*** Exercise input

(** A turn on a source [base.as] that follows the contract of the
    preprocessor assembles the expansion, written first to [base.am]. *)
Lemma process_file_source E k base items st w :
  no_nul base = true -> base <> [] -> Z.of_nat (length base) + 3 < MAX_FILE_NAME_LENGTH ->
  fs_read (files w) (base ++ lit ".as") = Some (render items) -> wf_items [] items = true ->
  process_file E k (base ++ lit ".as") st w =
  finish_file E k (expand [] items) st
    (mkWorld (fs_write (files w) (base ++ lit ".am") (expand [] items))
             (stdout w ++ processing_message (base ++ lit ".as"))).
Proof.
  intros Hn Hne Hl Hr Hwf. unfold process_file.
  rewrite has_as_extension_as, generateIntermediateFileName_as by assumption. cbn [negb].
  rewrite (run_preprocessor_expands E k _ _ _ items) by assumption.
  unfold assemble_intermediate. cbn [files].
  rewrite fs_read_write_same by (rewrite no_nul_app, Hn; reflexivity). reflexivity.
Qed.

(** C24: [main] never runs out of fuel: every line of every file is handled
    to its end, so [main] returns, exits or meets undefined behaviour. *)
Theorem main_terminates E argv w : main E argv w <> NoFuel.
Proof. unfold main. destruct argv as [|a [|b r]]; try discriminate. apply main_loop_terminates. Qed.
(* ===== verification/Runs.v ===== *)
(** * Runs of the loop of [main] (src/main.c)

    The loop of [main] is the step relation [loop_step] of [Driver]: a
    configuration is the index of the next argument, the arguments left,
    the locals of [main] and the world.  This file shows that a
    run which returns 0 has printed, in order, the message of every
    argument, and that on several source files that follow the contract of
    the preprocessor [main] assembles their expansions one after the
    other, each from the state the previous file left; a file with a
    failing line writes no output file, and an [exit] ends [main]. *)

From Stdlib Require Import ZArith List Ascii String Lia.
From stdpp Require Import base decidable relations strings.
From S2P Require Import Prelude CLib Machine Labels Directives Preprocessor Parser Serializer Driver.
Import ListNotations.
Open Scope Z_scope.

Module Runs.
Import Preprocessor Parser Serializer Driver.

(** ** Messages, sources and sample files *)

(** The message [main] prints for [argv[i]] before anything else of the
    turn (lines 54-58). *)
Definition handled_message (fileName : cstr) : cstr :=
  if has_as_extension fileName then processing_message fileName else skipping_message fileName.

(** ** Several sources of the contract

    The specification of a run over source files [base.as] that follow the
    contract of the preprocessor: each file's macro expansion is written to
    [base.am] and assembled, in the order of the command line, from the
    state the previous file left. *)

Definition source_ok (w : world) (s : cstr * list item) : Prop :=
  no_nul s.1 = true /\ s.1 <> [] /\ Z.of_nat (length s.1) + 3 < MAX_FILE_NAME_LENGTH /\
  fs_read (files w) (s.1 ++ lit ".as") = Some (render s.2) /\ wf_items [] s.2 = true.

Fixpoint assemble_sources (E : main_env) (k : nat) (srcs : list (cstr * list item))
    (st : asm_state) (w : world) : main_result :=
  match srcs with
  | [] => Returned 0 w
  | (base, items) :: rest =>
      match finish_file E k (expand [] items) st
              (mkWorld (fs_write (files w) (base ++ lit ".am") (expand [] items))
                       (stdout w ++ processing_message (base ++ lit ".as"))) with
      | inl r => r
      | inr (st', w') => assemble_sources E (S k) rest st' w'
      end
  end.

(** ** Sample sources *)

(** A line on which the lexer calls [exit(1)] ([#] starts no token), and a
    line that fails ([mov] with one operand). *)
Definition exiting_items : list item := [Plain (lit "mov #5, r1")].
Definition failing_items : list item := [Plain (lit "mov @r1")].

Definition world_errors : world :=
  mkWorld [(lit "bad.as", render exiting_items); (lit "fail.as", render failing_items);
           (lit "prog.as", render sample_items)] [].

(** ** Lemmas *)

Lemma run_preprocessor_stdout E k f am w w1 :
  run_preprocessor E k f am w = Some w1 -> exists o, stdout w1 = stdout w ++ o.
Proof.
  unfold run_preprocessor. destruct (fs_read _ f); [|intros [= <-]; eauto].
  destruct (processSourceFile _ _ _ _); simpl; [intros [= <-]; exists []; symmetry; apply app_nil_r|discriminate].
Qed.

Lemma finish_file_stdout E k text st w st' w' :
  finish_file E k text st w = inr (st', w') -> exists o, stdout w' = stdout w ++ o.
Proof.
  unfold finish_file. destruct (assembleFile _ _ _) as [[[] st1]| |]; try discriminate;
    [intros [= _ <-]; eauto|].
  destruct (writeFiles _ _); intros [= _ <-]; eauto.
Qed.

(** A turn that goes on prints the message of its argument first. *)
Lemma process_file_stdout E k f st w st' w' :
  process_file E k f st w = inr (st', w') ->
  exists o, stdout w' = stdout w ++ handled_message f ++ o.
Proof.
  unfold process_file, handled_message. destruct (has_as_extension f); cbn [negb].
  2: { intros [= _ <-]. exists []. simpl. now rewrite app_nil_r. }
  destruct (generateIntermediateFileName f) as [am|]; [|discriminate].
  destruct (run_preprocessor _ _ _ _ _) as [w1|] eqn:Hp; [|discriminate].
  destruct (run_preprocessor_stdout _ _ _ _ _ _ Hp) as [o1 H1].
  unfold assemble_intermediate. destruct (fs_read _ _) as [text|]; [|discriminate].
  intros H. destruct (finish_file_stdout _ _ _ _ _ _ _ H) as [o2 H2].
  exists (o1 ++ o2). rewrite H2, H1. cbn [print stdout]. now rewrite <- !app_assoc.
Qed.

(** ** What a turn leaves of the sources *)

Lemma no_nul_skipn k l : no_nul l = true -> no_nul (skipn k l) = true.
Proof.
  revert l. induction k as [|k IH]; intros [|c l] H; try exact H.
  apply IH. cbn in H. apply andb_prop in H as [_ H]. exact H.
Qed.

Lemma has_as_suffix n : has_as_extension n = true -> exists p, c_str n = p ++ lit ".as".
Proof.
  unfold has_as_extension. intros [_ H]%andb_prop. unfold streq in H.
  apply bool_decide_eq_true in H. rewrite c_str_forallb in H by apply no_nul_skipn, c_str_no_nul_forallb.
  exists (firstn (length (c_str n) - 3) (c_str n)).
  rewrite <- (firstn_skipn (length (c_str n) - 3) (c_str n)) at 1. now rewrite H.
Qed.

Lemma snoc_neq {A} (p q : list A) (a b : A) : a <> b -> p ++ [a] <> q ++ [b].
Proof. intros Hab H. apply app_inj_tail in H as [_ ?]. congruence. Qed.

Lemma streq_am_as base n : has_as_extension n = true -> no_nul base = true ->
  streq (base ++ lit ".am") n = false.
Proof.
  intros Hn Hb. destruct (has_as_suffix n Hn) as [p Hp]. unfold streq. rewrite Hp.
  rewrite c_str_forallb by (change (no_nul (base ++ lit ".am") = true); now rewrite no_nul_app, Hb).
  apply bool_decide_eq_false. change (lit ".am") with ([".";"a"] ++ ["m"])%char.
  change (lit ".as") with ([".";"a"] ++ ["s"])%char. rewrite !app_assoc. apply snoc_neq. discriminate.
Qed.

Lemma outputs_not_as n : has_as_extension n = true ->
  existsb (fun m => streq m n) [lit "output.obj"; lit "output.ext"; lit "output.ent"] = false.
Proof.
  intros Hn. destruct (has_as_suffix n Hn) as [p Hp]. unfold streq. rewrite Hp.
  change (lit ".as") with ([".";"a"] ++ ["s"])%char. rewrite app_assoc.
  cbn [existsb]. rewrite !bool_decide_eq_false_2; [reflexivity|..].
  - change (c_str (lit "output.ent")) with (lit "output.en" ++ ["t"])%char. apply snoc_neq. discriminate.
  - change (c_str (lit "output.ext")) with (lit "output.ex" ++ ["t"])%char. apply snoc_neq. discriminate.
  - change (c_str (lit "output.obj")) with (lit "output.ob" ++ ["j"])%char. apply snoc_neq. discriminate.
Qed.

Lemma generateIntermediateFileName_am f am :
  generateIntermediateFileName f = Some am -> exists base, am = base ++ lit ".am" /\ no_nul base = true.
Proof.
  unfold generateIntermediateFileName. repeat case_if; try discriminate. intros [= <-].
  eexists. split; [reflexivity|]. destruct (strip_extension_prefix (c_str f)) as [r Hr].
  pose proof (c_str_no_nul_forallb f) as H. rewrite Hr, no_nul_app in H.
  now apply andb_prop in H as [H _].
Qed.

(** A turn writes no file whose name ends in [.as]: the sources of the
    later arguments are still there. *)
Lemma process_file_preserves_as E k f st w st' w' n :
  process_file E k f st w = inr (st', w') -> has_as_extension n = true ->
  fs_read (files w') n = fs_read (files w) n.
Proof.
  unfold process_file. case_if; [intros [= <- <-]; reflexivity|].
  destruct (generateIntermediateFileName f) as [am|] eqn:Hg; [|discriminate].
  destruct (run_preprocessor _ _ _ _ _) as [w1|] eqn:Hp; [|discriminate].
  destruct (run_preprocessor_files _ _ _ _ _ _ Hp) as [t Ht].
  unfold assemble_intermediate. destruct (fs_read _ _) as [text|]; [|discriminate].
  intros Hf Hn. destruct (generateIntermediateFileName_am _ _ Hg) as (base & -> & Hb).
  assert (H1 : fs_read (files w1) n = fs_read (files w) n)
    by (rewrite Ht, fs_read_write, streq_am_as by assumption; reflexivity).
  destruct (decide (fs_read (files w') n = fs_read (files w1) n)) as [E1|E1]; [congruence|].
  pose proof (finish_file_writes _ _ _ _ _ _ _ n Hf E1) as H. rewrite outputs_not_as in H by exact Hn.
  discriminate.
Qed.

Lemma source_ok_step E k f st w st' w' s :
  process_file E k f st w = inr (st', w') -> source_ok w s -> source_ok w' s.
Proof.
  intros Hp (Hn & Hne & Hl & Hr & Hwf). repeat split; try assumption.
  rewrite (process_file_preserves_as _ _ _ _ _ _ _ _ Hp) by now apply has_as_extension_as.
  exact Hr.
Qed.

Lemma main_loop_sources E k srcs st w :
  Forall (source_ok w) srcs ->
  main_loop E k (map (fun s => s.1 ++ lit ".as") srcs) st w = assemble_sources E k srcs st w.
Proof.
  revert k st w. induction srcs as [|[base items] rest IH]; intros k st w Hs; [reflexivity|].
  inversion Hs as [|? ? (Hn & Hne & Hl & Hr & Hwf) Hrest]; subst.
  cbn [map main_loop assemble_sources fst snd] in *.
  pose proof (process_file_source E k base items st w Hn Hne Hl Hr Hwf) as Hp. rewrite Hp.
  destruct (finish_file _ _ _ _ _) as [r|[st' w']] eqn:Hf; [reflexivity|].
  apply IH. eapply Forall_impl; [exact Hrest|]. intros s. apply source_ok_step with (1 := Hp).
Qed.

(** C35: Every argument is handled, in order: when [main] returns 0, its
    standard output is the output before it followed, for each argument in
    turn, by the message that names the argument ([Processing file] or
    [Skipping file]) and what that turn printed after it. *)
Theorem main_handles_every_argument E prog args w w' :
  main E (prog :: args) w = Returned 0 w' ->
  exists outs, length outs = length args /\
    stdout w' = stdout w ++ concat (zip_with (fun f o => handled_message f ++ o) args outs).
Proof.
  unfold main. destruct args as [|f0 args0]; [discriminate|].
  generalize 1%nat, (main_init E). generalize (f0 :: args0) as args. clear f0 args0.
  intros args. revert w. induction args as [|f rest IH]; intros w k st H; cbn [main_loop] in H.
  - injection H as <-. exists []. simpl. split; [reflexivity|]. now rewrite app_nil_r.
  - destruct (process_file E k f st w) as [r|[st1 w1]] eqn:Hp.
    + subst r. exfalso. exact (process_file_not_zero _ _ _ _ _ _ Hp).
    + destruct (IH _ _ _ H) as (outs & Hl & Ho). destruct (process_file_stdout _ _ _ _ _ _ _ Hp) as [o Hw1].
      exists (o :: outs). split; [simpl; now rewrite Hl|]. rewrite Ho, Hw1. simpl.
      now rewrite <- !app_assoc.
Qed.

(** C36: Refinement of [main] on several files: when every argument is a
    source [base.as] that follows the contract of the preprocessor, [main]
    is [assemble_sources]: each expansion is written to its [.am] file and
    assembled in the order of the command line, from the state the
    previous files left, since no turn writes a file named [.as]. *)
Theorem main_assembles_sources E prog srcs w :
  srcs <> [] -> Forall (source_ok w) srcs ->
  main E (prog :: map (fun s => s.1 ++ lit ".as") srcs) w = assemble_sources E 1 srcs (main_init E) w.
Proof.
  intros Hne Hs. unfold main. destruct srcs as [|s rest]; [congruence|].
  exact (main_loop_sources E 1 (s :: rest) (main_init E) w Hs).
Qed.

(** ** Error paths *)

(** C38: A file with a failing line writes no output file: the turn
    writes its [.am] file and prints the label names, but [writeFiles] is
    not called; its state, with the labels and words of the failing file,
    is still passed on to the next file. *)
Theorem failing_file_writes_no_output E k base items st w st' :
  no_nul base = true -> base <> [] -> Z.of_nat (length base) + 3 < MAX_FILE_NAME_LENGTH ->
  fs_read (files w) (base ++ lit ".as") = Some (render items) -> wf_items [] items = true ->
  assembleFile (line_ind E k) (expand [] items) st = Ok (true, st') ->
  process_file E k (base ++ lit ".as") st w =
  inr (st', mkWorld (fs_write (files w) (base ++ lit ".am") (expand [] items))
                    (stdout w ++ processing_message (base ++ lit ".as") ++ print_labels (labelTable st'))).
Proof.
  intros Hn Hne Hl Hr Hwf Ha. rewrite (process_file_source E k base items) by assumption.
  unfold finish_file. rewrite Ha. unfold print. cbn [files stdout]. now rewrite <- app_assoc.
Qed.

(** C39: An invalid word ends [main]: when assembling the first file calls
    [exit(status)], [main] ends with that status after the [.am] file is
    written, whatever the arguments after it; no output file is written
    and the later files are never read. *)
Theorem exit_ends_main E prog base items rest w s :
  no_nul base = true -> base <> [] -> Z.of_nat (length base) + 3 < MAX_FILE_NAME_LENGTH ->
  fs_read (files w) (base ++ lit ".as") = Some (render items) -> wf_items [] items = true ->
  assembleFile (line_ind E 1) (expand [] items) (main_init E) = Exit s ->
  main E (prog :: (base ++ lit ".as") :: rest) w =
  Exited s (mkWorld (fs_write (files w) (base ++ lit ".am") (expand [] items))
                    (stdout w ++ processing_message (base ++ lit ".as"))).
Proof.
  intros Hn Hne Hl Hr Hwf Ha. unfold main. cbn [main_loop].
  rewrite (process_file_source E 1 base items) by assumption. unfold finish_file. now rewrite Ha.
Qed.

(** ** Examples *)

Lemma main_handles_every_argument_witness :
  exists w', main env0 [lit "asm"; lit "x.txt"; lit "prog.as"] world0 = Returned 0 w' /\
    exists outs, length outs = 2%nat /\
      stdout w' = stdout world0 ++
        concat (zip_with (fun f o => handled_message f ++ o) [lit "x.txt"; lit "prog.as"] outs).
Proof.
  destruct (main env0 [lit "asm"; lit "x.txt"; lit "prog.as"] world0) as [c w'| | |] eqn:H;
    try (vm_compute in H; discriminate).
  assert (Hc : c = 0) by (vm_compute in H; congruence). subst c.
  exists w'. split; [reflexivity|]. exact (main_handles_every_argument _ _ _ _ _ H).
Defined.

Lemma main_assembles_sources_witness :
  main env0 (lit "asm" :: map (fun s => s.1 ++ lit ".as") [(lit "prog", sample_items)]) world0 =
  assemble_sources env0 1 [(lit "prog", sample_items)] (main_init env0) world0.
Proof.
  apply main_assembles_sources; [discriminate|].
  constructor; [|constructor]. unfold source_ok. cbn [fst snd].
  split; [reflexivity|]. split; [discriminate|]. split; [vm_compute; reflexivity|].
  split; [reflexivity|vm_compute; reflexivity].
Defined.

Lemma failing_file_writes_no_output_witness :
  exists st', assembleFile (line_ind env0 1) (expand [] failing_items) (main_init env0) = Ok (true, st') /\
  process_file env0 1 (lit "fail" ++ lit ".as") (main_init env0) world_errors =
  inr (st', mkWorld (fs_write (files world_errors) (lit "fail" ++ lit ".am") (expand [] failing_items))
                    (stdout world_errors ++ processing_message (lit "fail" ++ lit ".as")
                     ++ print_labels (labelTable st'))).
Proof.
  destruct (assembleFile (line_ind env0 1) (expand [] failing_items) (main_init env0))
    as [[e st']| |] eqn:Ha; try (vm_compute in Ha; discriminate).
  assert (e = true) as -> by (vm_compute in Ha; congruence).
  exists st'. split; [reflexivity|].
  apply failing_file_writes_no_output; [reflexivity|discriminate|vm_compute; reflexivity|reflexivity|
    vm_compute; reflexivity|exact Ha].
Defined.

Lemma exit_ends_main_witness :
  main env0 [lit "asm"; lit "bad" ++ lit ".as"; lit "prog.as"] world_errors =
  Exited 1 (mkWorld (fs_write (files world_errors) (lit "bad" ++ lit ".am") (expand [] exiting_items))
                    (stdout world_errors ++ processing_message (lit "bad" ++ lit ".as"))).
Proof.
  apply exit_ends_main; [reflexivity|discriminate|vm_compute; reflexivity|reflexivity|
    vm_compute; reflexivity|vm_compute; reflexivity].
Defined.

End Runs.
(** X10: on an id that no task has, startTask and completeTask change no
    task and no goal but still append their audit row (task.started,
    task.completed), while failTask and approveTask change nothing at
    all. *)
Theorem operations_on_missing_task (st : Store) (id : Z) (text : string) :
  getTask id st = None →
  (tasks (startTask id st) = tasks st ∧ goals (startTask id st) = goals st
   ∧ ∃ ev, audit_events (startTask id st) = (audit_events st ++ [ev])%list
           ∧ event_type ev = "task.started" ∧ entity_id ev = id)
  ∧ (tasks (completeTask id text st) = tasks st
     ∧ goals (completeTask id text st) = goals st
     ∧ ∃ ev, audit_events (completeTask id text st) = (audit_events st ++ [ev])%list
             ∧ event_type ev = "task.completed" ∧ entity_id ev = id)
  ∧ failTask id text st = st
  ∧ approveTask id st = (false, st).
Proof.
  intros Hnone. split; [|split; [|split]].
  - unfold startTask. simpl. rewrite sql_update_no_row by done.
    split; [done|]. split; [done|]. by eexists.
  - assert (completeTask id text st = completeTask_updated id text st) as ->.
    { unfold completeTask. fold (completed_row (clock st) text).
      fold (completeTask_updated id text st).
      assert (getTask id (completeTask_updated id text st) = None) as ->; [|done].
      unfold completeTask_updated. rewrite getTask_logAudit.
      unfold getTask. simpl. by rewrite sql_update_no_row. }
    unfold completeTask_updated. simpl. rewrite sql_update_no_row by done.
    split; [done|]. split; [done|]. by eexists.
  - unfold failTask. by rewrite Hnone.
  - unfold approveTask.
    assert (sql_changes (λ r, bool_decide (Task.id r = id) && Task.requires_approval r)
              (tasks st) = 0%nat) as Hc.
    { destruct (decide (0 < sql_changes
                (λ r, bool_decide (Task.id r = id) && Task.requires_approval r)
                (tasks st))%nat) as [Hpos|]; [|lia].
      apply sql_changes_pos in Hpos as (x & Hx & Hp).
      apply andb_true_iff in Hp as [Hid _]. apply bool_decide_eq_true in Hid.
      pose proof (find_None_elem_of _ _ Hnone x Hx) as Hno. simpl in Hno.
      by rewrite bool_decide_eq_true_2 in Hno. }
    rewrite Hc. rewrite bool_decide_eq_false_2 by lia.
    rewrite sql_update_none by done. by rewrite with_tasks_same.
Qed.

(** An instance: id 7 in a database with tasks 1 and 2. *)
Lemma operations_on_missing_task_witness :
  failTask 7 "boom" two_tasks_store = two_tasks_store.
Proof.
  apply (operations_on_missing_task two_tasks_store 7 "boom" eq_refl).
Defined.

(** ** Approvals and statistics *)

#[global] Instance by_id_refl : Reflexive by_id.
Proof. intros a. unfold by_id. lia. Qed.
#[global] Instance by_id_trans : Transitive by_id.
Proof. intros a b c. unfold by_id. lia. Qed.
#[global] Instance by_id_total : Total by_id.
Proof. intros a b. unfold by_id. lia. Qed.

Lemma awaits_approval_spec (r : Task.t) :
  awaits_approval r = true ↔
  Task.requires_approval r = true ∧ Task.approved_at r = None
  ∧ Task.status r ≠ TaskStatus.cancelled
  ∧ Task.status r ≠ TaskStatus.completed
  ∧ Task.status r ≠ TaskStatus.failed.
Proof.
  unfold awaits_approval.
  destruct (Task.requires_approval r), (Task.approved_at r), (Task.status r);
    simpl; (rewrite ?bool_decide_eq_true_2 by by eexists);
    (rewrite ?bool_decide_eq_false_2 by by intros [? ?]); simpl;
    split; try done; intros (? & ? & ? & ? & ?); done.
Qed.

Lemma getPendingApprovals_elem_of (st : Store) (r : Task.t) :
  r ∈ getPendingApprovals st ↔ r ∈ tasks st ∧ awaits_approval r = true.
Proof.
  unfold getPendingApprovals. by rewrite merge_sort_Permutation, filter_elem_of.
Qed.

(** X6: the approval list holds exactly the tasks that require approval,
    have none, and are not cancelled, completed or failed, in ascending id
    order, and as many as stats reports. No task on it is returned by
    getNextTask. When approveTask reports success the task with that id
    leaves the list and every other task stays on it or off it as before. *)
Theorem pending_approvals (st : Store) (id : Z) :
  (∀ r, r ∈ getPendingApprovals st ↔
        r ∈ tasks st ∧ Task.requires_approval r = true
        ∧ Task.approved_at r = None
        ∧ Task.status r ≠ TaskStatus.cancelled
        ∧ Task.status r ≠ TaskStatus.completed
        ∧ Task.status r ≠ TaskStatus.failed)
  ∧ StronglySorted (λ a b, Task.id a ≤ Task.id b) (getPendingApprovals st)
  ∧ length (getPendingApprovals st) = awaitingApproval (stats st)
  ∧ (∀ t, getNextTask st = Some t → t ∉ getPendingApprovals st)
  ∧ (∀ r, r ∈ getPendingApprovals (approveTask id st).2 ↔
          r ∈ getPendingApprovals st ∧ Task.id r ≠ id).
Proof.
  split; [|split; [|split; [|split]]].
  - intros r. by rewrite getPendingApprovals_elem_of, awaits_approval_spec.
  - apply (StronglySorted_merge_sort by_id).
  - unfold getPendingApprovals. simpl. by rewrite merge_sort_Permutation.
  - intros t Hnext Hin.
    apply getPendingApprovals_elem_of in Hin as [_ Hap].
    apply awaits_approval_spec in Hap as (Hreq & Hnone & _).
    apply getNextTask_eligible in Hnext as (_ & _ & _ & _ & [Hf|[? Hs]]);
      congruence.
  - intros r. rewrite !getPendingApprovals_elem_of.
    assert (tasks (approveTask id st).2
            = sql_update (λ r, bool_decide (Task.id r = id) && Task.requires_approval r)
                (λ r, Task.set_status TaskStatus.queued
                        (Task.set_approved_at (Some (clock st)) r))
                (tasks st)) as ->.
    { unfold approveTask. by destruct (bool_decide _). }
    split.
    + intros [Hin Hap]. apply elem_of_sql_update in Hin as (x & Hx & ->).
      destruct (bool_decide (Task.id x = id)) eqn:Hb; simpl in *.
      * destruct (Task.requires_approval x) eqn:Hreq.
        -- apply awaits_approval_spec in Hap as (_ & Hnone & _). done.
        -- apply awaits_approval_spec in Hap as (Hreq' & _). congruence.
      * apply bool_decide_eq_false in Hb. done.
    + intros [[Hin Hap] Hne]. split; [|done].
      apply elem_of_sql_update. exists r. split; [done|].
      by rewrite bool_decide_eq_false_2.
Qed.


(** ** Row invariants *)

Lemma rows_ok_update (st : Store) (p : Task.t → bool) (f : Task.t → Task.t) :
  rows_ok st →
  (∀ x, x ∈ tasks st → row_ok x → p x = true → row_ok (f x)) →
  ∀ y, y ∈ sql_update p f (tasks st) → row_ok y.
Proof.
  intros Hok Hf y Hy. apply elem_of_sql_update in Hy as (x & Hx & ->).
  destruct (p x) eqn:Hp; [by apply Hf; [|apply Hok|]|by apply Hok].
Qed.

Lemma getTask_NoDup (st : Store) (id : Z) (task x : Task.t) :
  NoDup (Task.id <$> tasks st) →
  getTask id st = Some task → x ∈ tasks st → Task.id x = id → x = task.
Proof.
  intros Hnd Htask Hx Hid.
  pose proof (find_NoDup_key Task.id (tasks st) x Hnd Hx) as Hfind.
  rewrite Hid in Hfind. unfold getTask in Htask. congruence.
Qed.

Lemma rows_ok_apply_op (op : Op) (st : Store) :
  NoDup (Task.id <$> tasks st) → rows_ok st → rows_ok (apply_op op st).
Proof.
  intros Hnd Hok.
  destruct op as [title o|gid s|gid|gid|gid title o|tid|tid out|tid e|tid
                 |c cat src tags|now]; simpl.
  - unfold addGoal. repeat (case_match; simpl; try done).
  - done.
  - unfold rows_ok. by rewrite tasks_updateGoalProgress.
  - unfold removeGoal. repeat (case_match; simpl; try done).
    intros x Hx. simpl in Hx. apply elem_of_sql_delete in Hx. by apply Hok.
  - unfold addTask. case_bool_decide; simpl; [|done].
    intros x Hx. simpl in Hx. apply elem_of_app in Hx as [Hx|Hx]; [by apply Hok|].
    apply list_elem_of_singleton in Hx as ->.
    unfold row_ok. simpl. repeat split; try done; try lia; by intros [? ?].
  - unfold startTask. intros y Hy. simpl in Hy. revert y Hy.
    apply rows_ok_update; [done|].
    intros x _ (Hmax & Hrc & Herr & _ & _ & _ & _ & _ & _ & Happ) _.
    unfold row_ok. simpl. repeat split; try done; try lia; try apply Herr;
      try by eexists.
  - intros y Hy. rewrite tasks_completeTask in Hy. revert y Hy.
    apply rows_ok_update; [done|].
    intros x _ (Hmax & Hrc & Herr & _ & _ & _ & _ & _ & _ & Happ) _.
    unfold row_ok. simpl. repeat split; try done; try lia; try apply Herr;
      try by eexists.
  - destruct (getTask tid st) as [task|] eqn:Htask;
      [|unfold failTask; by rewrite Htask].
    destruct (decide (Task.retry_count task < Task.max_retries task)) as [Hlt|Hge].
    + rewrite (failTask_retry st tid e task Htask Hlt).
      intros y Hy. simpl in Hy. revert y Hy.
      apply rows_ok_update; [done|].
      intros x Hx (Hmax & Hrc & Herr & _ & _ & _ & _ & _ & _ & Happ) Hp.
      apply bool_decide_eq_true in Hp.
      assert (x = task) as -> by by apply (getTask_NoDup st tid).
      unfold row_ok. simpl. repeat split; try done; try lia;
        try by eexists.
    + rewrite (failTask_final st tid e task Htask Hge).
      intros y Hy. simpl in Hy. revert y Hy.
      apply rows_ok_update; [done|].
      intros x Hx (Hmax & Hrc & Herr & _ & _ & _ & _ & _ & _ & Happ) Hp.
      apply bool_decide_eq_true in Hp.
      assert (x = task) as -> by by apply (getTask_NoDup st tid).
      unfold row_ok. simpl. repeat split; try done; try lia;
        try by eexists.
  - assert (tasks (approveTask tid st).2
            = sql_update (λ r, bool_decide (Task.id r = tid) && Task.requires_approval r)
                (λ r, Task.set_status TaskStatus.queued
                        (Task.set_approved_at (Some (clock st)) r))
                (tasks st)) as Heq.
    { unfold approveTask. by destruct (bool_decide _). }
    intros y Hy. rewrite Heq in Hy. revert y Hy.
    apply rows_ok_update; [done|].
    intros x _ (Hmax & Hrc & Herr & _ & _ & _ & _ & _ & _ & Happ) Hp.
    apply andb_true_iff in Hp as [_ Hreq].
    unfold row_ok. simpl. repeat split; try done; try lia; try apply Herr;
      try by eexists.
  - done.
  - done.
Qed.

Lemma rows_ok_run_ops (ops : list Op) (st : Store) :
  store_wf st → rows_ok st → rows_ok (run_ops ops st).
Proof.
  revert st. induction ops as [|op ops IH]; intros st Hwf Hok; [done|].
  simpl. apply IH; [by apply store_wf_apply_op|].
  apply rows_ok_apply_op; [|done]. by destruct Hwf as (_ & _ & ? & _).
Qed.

******

To do —
Every line above from the line with "#[global] Instance by_id_refl" to the line with "getNextTask. When approveTask", both included, must be reproduced exactly, and no other line may appear.

Solved problem —
#[global] Instance by_id_refl : Reflexive by_id.
Proof. intros a. unfold by_id. lia. Qed.
#[global] Instance by_id_trans : Transitive by_id.
Proof. intros a b c. unfold by_id. lia. Qed.
#[global] Instance by_id_total : Total by_id.
Proof. intros a b. unfold by_id. lia. Qed.

Lemma awaits_approval_spec (r : Task.t) :
  awaits_approval r = true ↔
  Task.requires_approval r = true ∧ Task.approved_at r = None
  ∧ Task.status r ≠ TaskStatus.cancelled
  ∧ Task.status r ≠ TaskStatus.completed
  ∧ Task.status r ≠ TaskStatus.failed.
Proof.
  unfold awaits_approval.
  destruct (Task.requires_approval r), (Task.approved_at r), (Task.status r);
    simpl; (rewrite ?bool_decide_eq_true_2 by by eexists);
    (rewrite ?bool_decide_eq_false_2 by by intros [? ?]); simpl;
    split; try done; intros (? & ? & ? & ? & ?); done.
Qed.

Lemma getPendingApprovals_elem_of (st : Store) (r : Task.t) :
  r ∈ getPendingApprovals st ↔ r ∈ tasks st ∧ awaits_approval r = true.
Proof.
  unfold getPendingApprovals. by rewrite merge_sort_Permutation, filter_elem_of.
Qed.

(** X6: the approval list holds exactly the tasks that require approval,
    have none, and are not cancelled, completed or failed, in ascending id
    order, and as many as stats reports. No task on it is returned by
    getNextTask. When approveTask reports success the task with that id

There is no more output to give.